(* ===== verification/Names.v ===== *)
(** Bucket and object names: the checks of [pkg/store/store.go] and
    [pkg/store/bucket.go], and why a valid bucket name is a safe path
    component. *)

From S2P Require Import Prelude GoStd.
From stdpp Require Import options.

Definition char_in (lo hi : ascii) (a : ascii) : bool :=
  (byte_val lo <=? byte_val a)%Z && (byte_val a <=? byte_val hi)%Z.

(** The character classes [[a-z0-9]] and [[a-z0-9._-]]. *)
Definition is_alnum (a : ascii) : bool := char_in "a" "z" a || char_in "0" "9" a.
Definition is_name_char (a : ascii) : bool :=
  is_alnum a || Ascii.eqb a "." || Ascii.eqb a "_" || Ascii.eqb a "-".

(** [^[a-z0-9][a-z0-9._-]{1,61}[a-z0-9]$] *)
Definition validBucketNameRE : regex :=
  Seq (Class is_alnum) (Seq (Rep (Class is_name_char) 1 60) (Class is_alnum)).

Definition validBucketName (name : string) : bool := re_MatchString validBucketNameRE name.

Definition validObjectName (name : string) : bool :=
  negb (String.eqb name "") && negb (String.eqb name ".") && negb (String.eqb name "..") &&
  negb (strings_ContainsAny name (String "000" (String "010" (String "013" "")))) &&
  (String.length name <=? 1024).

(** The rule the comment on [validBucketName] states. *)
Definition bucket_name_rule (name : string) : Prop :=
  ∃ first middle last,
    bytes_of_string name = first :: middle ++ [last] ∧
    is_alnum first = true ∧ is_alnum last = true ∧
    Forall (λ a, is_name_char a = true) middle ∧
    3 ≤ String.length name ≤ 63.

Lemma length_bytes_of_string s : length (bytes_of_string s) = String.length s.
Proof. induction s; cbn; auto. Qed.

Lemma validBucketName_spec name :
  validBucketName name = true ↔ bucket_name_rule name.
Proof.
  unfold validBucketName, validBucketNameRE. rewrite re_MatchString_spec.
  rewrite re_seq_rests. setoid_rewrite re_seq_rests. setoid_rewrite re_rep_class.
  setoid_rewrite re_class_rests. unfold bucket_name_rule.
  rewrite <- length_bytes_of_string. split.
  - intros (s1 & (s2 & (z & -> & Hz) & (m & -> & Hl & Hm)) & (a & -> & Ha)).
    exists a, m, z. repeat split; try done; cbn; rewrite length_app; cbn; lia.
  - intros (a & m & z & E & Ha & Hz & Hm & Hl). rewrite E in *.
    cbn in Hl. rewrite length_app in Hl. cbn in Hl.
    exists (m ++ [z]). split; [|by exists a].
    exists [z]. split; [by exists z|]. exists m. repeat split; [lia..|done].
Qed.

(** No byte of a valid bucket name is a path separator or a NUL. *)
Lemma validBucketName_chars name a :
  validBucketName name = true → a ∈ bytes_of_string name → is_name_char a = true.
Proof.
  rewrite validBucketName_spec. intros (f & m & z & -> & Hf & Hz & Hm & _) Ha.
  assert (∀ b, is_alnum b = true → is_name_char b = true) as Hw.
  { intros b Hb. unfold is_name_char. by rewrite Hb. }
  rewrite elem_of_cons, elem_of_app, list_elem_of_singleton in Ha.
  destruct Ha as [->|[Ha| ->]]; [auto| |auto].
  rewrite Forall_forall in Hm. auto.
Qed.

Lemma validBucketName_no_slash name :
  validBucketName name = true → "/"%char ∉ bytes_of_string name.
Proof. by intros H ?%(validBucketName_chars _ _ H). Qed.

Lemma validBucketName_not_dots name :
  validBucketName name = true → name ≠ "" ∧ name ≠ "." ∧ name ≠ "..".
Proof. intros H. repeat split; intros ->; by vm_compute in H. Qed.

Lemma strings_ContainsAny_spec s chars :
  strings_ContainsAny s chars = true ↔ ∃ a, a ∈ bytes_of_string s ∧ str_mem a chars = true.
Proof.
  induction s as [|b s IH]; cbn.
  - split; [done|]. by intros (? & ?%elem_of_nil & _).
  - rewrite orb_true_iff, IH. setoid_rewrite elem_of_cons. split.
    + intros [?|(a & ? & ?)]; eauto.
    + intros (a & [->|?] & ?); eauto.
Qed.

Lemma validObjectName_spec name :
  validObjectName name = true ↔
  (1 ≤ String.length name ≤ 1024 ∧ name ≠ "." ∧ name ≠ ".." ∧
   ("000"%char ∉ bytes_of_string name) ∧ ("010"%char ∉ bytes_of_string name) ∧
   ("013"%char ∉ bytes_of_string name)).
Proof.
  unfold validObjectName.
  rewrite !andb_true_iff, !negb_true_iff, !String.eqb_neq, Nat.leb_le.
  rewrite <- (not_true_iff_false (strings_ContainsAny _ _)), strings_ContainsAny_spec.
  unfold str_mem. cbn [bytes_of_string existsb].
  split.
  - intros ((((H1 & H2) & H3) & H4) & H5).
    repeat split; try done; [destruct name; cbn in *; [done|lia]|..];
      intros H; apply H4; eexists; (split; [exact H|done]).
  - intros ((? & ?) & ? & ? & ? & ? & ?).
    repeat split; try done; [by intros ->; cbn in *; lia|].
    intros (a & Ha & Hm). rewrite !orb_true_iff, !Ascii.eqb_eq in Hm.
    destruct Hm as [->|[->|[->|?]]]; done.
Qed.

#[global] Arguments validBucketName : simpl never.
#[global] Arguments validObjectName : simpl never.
...
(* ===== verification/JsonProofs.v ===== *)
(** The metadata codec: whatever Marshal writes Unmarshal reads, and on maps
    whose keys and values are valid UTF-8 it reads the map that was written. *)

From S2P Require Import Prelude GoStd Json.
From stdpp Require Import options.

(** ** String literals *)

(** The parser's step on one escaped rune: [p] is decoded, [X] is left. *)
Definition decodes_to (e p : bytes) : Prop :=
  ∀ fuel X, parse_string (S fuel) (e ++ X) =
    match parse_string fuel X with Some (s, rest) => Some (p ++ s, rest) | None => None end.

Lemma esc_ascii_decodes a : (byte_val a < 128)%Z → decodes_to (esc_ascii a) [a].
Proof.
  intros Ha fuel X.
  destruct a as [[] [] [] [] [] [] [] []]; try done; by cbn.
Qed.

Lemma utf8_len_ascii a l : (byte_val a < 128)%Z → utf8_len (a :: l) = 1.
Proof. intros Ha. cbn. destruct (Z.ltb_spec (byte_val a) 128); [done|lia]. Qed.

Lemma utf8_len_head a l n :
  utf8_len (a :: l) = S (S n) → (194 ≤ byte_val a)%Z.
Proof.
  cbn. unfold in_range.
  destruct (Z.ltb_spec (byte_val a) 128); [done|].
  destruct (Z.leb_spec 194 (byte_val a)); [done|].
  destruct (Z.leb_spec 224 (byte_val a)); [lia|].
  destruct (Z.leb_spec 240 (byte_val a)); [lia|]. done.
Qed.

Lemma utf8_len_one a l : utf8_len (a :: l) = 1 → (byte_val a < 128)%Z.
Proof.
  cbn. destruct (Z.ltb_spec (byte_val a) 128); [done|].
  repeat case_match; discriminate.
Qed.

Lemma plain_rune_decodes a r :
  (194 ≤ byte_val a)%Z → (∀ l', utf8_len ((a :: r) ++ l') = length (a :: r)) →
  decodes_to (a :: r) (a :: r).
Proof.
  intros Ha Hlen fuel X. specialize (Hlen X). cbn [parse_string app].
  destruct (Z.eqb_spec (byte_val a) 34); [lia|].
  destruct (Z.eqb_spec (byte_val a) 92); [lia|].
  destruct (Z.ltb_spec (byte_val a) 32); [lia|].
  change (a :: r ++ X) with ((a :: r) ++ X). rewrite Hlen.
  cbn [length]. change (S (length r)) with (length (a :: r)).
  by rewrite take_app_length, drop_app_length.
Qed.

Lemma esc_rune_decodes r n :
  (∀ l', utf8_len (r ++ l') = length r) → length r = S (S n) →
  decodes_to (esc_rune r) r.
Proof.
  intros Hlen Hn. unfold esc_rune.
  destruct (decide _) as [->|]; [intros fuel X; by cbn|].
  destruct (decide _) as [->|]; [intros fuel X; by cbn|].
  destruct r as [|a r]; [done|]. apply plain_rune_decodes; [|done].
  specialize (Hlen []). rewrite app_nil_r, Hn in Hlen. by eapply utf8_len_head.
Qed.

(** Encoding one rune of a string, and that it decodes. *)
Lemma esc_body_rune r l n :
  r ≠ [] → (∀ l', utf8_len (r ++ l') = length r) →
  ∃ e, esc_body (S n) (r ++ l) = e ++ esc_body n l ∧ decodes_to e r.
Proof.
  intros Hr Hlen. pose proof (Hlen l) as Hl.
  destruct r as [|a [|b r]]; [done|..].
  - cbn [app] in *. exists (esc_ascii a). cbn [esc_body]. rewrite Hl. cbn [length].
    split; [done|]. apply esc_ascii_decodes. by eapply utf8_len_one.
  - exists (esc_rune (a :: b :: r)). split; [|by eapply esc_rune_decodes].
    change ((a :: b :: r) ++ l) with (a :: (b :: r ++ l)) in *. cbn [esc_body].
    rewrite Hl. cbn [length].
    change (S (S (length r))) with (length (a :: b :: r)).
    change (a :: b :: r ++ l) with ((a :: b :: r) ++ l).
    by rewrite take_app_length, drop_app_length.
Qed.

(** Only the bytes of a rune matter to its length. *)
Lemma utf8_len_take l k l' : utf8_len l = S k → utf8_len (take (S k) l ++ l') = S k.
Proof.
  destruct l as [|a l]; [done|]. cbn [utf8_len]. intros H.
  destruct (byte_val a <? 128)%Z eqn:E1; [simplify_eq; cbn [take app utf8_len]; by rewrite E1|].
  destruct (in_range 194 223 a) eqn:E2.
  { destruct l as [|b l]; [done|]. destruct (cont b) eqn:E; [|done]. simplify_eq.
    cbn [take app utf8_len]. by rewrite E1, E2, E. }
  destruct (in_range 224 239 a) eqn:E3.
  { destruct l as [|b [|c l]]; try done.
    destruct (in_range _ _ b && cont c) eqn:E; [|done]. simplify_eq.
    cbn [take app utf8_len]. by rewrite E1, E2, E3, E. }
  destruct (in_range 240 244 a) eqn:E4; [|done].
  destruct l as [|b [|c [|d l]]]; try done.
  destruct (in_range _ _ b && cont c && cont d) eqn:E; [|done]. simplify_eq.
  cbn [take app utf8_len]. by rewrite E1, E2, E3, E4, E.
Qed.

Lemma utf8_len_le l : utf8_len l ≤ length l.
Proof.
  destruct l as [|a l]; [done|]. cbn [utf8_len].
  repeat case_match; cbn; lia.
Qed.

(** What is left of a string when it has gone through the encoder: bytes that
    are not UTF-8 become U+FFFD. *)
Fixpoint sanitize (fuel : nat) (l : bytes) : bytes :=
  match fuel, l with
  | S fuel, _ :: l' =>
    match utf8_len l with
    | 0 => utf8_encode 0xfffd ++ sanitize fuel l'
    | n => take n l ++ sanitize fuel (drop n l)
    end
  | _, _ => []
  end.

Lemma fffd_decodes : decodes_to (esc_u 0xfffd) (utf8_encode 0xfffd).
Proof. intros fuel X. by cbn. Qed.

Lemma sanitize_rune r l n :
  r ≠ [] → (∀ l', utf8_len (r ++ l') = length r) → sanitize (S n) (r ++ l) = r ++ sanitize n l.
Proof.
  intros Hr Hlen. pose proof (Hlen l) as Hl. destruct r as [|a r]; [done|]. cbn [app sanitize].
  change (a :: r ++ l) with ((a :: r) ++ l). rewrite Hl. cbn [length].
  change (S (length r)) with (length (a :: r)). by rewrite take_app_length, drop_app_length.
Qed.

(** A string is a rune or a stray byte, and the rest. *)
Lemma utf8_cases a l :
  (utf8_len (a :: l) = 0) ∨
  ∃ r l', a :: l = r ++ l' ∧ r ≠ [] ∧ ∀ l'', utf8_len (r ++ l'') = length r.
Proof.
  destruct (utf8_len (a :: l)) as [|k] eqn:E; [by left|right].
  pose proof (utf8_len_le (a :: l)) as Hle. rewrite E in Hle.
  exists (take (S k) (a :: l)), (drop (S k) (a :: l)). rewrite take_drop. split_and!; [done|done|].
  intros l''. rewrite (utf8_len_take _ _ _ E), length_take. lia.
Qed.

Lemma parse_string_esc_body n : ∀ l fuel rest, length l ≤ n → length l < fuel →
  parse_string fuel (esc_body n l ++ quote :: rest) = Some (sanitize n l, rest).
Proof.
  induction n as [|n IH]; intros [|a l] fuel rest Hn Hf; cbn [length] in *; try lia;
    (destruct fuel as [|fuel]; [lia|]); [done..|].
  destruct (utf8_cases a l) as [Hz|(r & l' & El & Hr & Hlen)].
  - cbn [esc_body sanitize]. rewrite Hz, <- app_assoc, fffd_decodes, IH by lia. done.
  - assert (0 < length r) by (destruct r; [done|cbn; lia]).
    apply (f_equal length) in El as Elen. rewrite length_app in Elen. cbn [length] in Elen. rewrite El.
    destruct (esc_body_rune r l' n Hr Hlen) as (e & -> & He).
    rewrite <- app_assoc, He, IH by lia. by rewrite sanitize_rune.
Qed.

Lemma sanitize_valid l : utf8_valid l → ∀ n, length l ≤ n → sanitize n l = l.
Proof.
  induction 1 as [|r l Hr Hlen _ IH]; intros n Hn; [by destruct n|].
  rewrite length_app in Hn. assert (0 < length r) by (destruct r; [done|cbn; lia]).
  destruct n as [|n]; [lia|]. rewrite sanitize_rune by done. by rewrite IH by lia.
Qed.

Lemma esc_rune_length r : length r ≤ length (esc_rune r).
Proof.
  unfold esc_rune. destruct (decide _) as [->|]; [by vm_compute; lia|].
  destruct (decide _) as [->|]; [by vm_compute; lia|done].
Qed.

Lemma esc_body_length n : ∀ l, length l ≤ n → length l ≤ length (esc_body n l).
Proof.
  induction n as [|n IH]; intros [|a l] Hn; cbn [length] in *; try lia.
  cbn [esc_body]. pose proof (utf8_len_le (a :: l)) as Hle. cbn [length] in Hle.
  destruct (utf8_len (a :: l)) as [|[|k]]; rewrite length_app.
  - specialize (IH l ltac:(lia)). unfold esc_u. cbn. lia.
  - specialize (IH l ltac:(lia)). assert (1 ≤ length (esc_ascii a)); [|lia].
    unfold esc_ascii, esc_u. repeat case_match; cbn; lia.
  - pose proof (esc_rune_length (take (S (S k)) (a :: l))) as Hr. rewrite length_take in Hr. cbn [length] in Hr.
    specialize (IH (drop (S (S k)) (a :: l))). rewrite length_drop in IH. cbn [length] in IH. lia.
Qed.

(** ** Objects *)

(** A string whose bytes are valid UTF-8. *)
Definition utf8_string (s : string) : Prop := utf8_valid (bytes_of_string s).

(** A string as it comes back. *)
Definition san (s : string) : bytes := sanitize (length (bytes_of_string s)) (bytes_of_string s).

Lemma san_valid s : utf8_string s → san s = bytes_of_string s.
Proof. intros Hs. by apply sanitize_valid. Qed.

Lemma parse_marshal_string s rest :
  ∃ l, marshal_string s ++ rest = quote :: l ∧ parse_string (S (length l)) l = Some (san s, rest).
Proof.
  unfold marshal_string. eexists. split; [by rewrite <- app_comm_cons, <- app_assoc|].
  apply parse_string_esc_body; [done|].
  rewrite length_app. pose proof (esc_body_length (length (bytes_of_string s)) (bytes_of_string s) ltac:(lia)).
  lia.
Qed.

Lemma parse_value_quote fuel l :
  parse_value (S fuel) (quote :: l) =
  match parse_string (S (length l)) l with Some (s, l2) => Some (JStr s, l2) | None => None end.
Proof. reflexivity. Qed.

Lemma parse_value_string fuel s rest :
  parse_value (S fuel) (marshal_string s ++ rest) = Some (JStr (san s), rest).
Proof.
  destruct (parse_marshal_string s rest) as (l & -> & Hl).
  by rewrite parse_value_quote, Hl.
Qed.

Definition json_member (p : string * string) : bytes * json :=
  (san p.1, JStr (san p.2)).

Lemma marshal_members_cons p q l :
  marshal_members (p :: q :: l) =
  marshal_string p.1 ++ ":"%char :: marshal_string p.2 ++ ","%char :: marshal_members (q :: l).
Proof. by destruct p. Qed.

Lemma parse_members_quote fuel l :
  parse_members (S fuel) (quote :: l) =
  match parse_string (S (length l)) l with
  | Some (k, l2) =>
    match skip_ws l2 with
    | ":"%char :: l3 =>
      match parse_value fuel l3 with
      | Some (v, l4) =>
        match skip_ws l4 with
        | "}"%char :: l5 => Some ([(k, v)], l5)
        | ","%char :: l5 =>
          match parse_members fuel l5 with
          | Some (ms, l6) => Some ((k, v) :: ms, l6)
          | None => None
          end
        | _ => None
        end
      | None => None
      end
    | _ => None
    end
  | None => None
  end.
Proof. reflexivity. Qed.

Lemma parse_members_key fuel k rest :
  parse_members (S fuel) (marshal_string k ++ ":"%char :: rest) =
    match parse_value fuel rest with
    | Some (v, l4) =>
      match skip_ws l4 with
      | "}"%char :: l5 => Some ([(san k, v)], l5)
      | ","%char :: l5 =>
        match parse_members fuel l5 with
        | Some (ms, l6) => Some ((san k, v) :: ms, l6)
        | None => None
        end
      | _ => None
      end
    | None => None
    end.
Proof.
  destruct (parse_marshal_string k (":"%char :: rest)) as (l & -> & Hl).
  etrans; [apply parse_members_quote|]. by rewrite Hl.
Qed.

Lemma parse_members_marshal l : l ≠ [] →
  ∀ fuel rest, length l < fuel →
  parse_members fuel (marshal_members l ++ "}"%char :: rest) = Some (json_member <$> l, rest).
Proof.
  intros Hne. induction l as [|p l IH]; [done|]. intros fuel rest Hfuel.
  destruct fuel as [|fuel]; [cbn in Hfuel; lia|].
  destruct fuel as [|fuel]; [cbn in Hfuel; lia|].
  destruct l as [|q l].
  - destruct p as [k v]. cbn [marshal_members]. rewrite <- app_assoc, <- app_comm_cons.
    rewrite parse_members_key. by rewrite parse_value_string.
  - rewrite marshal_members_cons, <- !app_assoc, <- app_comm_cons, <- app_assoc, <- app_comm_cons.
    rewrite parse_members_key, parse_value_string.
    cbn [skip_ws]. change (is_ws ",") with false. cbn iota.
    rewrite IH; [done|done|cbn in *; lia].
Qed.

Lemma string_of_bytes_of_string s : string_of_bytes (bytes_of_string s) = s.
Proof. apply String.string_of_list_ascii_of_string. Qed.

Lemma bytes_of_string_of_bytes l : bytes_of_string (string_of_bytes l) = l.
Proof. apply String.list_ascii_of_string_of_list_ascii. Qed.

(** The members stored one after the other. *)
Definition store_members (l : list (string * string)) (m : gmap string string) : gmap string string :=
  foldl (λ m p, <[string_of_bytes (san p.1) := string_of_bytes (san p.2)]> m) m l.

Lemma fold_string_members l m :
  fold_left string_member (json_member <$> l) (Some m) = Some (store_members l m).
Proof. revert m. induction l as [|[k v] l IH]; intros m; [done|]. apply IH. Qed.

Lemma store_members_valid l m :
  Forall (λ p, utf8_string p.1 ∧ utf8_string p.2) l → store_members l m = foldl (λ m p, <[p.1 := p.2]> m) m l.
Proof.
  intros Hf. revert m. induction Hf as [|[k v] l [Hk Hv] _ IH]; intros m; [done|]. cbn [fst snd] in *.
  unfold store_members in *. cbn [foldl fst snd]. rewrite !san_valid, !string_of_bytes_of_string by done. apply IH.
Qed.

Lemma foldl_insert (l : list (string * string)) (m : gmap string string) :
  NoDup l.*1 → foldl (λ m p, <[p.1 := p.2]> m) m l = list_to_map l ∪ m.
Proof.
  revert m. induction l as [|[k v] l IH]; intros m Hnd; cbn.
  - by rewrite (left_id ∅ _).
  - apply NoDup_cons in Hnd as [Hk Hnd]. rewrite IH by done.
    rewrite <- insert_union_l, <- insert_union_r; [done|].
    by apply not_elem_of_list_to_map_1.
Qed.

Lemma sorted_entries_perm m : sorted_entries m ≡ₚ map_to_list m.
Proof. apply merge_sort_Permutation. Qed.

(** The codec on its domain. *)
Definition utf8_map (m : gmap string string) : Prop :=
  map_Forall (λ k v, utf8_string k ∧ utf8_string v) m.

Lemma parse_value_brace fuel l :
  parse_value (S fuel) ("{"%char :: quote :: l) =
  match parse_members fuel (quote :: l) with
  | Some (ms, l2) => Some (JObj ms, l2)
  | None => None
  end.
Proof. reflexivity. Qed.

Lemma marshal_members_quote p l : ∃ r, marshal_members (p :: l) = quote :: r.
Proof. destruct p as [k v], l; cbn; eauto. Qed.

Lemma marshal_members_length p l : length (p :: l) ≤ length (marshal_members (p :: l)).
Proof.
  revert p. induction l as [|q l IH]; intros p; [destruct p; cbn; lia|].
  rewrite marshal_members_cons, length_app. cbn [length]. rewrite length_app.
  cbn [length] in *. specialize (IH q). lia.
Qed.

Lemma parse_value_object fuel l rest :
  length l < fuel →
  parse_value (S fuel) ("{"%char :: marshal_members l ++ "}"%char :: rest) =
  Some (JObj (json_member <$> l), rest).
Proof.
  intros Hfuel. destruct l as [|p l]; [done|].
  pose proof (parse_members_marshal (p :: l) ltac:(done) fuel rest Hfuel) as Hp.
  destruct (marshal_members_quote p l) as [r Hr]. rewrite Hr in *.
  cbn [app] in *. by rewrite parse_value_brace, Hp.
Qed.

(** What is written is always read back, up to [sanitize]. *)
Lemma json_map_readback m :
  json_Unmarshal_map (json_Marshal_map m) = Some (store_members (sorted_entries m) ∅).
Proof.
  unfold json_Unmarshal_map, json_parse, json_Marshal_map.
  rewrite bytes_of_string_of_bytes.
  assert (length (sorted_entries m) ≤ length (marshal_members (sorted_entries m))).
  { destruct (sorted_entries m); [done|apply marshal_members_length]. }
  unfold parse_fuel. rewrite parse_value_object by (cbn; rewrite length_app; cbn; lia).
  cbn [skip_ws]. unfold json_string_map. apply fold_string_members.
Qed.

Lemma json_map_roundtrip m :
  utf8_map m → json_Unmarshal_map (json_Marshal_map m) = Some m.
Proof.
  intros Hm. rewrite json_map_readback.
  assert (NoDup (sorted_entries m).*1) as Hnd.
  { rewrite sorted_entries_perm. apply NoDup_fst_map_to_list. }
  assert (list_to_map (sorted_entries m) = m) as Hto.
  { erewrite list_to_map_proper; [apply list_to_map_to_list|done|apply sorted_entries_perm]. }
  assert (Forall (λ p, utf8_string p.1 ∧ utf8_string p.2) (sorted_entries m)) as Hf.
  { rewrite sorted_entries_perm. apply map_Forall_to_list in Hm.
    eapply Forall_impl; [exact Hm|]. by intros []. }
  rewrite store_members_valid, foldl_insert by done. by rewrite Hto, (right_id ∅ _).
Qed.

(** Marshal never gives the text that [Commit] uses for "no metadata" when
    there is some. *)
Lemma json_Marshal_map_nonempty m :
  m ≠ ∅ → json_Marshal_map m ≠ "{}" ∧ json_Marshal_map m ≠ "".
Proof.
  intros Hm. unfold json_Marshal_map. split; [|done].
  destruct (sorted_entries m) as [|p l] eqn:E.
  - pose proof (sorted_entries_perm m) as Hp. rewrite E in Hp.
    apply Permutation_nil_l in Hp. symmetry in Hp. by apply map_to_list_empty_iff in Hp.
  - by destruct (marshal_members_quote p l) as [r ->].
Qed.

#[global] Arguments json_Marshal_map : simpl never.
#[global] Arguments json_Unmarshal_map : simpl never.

Your objective
Could you return exactly the lines above from the line with "(* ===== verification/Names.v ===== *)" to the line with "is_alnum first = true", both included, and nothing else?

Solution to the exercise
(* ===== verification/Names.v ===== *)
(** Bucket and object names: the checks of [pkg/store/store.go] and
    [pkg/store/bucket.go], and why a valid bucket name is a safe path
    component. *)

From S2P Require Import Prelude GoStd.
From stdpp Require Import options.

Definition char_in (lo hi : ascii) (a : ascii) : bool :=
  (byte_val lo <=? byte_val a)%Z && (byte_val a <=? byte_val hi)%Z.

(** The character classes [[a-z0-9]] and [[a-z0-9._-]]. *)
Definition is_alnum (a : ascii) : bool := char_in "a" "z" a || char_in "0" "9" a.
Definition is_name_char (a : ascii) : bool :=
  is_alnum a || Ascii.eqb a "." || Ascii.eqb a "_" || Ascii.eqb a "-".

(** [^[a-z0-9][a-z0-9._-]{1,61}[a-z0-9]$] *)
Definition validBucketNameRE : regex :=
  Seq (Class is_alnum) (Seq (Rep (Class is_name_char) 1 60) (Class is_alnum)).

Definition validBucketName (name : string) : bool := re_MatchString validBucketNameRE name.

Definition validObjectName (name : string) : bool :=
  negb (String.eqb name "") && negb (String.eqb name ".") && negb (String.eqb name "..") &&
  negb (strings_ContainsAny name (String "000" (String "010" (String "013" "")))) &&
  (String.length name <=? 1024).

(** The rule the comment on [validBucketName] states. *)
Definition bucket_name_rule (name : string) : Prop :=
  ∃ first middle last,
    bytes_of_string name = first :: middle ++ [last] ∧
    is_alnum first = true ∧ is_alnum last = true ∧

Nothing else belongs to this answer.